● Task brief
Within the records below is a range that opens at the line with "Definition remove_expected (expected" and closes at the line with "Definition quarantine (expected". Return that range word for word, both ends included, and only that range.

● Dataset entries
..........
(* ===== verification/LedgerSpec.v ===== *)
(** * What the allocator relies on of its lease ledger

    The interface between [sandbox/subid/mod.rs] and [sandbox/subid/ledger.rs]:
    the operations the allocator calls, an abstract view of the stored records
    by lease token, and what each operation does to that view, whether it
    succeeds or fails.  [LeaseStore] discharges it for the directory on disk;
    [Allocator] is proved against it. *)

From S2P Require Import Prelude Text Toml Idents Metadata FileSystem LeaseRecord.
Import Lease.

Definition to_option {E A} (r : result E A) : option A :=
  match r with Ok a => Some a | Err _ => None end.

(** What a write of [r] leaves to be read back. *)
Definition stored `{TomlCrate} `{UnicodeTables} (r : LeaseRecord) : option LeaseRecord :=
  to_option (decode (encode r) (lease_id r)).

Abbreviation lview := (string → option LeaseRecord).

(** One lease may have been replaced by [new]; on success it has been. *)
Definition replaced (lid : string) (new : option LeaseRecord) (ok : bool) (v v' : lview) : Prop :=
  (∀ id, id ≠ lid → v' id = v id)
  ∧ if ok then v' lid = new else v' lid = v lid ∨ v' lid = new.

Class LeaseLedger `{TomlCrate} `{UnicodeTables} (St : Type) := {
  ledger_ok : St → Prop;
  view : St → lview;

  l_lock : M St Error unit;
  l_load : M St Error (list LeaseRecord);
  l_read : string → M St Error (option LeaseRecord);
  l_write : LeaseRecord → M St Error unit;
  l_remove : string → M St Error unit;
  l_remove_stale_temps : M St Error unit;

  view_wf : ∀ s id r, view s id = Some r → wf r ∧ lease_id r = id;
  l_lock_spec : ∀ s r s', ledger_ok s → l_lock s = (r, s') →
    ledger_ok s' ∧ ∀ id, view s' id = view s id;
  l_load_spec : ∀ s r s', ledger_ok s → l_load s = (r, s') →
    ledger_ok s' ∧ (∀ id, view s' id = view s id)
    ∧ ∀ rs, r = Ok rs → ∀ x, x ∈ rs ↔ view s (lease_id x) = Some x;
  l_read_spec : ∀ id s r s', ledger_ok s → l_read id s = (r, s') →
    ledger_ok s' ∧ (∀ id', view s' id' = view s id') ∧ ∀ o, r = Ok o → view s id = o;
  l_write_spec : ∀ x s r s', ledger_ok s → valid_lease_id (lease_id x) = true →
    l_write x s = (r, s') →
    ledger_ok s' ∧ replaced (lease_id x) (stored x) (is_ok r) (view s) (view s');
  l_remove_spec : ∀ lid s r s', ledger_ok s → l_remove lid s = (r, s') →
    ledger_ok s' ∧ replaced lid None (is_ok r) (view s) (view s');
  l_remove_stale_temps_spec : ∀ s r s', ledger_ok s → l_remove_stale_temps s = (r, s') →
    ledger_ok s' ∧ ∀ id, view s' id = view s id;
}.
..........
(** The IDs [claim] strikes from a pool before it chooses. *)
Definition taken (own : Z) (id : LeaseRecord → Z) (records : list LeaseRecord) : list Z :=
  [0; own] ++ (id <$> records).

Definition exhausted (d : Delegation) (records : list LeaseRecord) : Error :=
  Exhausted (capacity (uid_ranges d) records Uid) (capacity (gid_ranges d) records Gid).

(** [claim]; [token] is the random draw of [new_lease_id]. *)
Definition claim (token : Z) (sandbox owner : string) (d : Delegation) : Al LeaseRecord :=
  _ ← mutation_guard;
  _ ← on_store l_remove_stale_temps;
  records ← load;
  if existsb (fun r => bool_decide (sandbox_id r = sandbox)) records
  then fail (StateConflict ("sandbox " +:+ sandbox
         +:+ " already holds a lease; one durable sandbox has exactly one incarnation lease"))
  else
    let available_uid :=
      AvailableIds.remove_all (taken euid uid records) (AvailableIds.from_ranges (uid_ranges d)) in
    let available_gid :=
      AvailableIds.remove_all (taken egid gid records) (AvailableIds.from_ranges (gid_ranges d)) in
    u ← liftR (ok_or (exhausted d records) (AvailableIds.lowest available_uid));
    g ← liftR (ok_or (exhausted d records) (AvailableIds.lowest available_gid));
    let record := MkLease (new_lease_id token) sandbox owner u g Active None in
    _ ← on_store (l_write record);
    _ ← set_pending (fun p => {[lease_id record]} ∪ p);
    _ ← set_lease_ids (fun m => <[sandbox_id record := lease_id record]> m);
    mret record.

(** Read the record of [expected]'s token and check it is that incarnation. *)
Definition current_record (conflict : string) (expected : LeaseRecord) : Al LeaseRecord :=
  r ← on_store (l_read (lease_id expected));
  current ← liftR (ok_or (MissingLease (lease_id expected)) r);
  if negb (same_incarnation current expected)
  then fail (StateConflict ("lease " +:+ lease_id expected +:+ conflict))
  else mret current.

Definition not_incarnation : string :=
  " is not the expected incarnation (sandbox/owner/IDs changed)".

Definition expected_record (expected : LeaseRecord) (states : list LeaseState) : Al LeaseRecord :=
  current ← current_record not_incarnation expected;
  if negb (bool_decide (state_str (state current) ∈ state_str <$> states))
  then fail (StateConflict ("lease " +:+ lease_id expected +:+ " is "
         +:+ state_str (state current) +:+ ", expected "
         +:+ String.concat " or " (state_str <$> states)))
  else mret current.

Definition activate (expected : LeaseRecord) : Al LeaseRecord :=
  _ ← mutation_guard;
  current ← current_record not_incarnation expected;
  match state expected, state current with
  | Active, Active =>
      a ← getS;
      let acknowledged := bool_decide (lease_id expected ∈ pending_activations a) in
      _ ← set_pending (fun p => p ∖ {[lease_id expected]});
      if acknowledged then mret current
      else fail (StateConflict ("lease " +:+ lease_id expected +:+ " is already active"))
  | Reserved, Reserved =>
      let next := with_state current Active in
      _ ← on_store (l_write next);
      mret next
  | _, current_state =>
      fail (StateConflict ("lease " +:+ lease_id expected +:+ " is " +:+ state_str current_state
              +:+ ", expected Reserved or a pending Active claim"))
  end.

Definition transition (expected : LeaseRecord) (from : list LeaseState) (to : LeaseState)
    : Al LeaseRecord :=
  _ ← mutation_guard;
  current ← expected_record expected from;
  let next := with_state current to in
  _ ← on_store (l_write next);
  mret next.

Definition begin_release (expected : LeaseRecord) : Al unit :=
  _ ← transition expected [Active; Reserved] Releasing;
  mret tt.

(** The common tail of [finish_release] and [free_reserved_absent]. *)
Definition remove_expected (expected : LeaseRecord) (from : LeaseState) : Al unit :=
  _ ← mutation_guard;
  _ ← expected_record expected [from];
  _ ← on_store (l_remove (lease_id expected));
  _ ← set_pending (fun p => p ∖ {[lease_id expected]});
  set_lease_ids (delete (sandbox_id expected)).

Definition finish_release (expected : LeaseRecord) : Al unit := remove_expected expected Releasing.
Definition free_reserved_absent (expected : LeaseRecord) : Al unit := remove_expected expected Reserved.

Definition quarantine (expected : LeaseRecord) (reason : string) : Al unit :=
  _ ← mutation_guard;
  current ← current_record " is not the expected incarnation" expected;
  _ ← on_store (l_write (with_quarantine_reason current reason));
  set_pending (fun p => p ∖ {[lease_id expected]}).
..........
● Worked solution
Definition remove_expected (expected : LeaseRecord) (from : LeaseState) : Al unit :=
  _ ← mutation_guard;
  _ ← expected_record expected [from];
  _ ← on_store (l_remove (lease_id expected));
  _ ← set_pending (fun p => p ∖ {[lease_id expected]});
  set_lease_ids (delete (sandbox_id expected)).

Definition finish_release (expected : LeaseRecord) : Al unit := remove_expected expected Releasing.
Definition free_reserved_absent (expected : LeaseRecord) : Al unit := remove_expected expected Reserved.

Definition quarantine (expected : LeaseRecord) (reason : string) : Al unit :=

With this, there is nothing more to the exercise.